_Stored data entries:_
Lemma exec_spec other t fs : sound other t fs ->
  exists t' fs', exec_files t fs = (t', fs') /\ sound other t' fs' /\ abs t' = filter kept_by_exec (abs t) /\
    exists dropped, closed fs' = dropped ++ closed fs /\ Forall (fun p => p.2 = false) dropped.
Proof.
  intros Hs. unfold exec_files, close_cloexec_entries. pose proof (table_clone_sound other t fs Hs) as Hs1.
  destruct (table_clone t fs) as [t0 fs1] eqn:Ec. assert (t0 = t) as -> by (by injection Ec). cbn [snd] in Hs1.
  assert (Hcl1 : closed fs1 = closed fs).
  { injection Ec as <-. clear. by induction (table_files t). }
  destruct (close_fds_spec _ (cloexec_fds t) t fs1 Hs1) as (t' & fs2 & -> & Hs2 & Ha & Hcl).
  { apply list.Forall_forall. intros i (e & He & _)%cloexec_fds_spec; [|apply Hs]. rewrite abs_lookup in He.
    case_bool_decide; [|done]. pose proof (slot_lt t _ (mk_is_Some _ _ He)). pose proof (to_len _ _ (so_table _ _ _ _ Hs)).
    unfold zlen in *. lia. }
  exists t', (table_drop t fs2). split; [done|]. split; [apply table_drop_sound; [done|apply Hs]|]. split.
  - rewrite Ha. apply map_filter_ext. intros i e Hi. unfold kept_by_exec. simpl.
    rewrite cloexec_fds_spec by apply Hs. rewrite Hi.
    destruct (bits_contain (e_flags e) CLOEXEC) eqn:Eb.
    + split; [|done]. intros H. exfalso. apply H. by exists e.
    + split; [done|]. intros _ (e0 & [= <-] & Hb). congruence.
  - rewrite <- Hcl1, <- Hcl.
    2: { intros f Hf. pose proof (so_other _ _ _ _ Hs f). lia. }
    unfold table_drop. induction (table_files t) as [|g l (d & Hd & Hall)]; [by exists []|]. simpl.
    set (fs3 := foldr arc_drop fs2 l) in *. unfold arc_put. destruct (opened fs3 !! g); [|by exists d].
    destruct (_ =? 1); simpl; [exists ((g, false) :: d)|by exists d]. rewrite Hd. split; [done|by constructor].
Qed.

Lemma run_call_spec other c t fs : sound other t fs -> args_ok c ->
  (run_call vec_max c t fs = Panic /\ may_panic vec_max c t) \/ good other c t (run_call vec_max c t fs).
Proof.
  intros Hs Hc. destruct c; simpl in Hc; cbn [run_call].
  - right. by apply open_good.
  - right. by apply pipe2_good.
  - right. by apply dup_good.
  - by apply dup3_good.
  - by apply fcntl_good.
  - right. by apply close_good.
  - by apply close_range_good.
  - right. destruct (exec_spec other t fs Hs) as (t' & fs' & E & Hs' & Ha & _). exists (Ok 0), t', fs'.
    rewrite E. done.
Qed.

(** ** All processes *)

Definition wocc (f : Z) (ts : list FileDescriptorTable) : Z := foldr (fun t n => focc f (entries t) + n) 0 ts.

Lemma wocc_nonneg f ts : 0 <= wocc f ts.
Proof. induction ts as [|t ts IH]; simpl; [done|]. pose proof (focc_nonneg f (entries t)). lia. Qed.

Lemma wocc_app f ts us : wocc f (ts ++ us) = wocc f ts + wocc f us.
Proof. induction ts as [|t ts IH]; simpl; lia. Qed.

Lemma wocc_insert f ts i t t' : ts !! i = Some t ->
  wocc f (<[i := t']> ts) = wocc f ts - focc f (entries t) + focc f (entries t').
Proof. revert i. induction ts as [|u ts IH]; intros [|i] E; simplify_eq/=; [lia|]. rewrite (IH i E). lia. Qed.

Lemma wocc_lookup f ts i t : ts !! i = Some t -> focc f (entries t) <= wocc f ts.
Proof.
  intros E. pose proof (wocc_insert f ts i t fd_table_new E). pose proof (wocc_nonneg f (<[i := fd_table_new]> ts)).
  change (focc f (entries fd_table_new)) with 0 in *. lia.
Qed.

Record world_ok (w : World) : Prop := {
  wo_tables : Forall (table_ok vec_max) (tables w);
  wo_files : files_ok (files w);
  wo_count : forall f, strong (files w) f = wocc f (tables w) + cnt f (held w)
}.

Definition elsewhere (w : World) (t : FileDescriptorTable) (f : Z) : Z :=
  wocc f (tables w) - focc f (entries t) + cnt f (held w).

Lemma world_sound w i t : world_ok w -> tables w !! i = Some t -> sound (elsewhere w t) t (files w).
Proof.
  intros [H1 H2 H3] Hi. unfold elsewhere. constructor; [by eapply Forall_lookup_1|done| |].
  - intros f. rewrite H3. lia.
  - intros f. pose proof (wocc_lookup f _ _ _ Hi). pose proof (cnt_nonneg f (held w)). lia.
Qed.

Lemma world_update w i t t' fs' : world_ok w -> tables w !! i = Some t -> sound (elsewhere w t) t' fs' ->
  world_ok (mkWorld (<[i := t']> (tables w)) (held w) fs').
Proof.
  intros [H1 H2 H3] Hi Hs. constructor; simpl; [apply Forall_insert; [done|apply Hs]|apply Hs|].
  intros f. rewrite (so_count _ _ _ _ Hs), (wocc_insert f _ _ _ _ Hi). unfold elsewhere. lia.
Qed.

...

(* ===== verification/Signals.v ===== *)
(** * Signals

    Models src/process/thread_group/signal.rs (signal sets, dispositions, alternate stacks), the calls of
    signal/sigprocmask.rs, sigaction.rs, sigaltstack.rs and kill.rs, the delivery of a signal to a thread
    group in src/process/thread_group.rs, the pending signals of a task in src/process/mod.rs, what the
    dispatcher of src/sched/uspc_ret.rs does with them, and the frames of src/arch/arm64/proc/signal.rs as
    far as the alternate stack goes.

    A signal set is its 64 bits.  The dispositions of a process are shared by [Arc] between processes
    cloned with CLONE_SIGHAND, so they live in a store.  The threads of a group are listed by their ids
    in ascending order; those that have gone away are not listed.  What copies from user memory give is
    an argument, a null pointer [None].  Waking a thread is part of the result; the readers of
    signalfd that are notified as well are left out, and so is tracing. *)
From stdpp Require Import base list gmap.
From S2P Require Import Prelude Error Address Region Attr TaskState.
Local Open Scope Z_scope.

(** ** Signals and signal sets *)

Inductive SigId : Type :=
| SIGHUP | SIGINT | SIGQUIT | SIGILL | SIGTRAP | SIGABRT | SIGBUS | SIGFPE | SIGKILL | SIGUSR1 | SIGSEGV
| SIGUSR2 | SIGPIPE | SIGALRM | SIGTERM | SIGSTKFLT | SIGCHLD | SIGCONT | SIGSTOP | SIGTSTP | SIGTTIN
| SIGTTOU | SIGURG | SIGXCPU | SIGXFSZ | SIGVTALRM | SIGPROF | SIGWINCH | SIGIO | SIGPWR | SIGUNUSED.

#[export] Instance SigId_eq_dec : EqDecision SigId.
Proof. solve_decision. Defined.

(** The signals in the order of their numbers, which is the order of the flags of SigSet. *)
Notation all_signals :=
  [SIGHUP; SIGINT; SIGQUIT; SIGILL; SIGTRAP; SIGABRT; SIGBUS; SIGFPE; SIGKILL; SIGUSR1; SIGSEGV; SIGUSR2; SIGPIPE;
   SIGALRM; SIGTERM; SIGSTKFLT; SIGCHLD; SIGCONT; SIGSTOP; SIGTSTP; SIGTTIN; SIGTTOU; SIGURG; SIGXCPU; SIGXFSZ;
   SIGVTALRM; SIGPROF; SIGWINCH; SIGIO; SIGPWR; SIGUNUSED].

==

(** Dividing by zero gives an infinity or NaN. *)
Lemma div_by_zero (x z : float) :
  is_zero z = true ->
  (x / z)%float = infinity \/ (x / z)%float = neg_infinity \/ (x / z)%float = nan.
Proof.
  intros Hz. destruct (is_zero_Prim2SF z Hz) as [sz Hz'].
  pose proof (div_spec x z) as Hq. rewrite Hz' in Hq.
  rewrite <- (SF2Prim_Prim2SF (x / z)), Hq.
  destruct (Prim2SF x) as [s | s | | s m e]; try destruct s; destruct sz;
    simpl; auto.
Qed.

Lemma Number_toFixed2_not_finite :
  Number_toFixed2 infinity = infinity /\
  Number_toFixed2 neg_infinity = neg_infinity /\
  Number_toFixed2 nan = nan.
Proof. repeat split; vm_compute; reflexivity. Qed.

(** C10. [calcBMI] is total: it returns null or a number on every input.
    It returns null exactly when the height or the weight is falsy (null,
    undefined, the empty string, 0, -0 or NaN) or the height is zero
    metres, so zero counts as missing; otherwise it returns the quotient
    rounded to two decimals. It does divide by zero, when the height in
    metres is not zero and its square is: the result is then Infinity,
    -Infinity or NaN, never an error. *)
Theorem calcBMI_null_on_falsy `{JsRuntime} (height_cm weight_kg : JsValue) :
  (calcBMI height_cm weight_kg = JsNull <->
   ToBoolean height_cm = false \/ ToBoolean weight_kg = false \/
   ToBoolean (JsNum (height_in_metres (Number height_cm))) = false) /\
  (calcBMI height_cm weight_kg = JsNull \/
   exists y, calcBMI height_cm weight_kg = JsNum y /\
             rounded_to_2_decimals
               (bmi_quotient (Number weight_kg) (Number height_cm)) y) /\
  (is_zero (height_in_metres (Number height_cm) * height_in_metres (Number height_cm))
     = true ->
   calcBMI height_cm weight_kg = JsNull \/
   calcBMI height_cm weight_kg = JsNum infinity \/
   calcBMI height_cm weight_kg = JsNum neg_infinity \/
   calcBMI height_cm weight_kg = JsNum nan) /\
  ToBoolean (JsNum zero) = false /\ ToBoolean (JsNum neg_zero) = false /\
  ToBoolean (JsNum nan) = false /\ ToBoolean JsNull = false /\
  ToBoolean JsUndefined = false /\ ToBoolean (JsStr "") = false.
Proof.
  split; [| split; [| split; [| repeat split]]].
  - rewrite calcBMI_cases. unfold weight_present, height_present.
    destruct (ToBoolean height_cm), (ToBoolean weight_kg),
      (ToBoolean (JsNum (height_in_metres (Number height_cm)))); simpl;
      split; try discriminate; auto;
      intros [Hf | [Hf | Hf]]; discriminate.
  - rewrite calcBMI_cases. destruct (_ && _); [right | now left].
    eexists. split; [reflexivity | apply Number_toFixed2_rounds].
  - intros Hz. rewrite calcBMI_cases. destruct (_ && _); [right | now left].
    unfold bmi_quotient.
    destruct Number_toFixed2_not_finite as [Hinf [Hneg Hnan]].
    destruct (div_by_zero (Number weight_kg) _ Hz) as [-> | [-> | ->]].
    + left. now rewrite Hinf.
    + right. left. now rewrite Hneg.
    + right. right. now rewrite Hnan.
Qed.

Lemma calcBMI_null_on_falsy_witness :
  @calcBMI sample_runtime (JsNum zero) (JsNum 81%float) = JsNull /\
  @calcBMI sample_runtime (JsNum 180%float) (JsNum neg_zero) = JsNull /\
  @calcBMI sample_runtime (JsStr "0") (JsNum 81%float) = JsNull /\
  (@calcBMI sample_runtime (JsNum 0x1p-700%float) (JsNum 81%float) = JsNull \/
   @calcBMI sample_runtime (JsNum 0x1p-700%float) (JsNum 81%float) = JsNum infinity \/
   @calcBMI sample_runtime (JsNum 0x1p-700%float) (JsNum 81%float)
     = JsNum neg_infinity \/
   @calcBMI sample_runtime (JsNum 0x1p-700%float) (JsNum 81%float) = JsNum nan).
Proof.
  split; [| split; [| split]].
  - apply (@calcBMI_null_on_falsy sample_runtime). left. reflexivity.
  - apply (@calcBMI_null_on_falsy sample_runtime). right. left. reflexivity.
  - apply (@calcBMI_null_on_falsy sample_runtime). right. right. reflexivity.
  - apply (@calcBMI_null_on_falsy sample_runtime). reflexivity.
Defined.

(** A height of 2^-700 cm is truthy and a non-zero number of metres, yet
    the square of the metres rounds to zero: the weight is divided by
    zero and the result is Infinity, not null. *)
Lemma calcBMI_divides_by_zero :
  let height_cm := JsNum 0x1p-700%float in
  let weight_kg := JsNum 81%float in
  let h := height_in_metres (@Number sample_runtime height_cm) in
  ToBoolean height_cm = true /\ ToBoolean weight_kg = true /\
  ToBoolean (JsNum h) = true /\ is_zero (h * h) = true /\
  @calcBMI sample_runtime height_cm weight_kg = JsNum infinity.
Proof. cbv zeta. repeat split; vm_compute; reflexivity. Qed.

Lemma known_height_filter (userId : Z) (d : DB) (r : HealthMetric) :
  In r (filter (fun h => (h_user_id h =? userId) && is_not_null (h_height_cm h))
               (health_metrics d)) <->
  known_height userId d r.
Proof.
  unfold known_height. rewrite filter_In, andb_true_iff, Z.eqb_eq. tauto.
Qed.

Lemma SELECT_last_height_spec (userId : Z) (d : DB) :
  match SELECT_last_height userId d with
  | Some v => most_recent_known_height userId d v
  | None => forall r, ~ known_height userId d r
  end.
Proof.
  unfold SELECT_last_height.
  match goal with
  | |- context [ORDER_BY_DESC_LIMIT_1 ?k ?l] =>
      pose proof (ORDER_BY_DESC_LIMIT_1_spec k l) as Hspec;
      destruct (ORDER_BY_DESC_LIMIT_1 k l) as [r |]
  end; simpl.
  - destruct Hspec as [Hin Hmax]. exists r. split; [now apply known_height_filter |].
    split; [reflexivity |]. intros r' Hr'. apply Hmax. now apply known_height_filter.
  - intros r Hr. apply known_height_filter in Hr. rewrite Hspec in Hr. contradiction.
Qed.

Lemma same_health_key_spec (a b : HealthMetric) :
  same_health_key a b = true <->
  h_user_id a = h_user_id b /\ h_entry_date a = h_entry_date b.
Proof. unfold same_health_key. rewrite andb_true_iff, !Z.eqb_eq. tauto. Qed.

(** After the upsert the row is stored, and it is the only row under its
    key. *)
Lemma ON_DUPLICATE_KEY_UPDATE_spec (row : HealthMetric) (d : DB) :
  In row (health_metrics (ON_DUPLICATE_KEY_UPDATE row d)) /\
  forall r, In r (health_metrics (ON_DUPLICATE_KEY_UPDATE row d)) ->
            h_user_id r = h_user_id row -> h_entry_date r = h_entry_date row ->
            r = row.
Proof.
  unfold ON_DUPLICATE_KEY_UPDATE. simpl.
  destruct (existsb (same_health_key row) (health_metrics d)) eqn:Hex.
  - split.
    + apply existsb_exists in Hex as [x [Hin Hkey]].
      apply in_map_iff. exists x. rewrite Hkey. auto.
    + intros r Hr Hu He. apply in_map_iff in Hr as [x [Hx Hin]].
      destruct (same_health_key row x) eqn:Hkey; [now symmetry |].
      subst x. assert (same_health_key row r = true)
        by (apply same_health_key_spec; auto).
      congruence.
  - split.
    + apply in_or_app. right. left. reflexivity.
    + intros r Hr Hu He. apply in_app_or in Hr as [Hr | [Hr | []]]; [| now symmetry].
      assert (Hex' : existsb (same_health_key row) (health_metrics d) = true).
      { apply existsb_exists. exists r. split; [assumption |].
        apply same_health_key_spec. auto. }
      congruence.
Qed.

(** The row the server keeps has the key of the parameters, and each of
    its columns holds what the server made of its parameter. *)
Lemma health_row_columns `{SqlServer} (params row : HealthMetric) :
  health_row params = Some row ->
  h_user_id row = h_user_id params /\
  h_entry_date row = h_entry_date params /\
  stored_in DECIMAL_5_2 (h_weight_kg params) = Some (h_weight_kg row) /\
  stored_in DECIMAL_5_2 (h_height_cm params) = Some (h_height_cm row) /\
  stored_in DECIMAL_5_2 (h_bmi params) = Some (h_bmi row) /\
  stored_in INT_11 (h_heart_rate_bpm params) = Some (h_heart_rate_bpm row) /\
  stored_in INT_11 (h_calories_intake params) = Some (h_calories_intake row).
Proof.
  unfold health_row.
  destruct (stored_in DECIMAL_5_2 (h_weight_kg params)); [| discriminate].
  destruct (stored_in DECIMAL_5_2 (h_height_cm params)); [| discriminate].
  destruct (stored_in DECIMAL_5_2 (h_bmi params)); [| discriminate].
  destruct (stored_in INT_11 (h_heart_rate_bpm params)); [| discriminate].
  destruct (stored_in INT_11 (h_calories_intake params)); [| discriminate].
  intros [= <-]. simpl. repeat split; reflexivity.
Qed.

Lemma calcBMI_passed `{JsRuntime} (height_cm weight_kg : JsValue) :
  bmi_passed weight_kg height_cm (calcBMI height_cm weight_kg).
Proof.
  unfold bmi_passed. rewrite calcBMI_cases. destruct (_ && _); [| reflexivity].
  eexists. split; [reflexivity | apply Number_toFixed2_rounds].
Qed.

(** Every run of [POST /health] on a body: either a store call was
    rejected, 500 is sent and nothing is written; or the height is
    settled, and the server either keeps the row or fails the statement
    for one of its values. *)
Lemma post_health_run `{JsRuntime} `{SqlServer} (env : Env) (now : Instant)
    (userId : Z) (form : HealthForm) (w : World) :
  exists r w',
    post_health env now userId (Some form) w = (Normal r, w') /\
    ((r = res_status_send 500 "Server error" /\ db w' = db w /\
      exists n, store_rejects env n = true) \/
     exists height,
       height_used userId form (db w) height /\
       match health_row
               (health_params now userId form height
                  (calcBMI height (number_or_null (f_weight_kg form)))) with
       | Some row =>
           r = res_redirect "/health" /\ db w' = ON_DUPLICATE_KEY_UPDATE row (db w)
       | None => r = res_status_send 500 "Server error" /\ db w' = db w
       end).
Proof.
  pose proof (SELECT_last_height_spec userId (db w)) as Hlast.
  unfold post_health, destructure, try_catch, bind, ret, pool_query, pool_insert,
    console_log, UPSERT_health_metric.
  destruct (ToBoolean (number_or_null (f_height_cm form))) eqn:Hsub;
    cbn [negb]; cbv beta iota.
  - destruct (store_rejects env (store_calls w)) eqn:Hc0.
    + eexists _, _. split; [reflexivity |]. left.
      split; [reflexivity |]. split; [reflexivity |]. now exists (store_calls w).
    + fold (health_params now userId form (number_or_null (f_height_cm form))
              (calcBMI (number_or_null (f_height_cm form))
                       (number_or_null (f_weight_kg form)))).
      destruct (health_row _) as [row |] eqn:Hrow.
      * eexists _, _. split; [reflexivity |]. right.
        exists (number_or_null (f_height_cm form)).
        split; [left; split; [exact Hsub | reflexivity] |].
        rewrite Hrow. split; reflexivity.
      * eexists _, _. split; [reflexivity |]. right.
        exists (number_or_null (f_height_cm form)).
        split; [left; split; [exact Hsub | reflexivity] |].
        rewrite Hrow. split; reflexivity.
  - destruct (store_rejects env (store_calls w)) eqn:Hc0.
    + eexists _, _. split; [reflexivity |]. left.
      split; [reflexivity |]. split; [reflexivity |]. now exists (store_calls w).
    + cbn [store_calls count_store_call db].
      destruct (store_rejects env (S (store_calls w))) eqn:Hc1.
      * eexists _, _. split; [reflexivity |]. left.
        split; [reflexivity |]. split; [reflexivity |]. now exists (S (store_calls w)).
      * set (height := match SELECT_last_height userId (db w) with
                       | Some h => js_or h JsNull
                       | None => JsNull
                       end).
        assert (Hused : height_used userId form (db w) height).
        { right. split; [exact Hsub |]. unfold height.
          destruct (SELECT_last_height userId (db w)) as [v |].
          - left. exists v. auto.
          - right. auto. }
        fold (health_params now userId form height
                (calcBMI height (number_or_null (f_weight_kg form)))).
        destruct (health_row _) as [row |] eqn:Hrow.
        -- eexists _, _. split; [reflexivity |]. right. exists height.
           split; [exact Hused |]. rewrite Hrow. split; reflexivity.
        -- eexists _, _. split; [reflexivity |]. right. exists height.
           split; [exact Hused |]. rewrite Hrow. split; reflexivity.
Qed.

_DESCRIPTION OF THE TASK:_ Search the lines above for the string "Hsub" and copy each line that has it.

_WRITTEN SOLUTION:_
  destruct (ToBoolean (number_or_null (f_height_cm form))) eqn:Hsub;
        split; [left; split; [exact Hsub | reflexivity] |].
        split; [left; split; [exact Hsub | reflexivity] |].
        { right. split; [exact Hsub |]. unfold height.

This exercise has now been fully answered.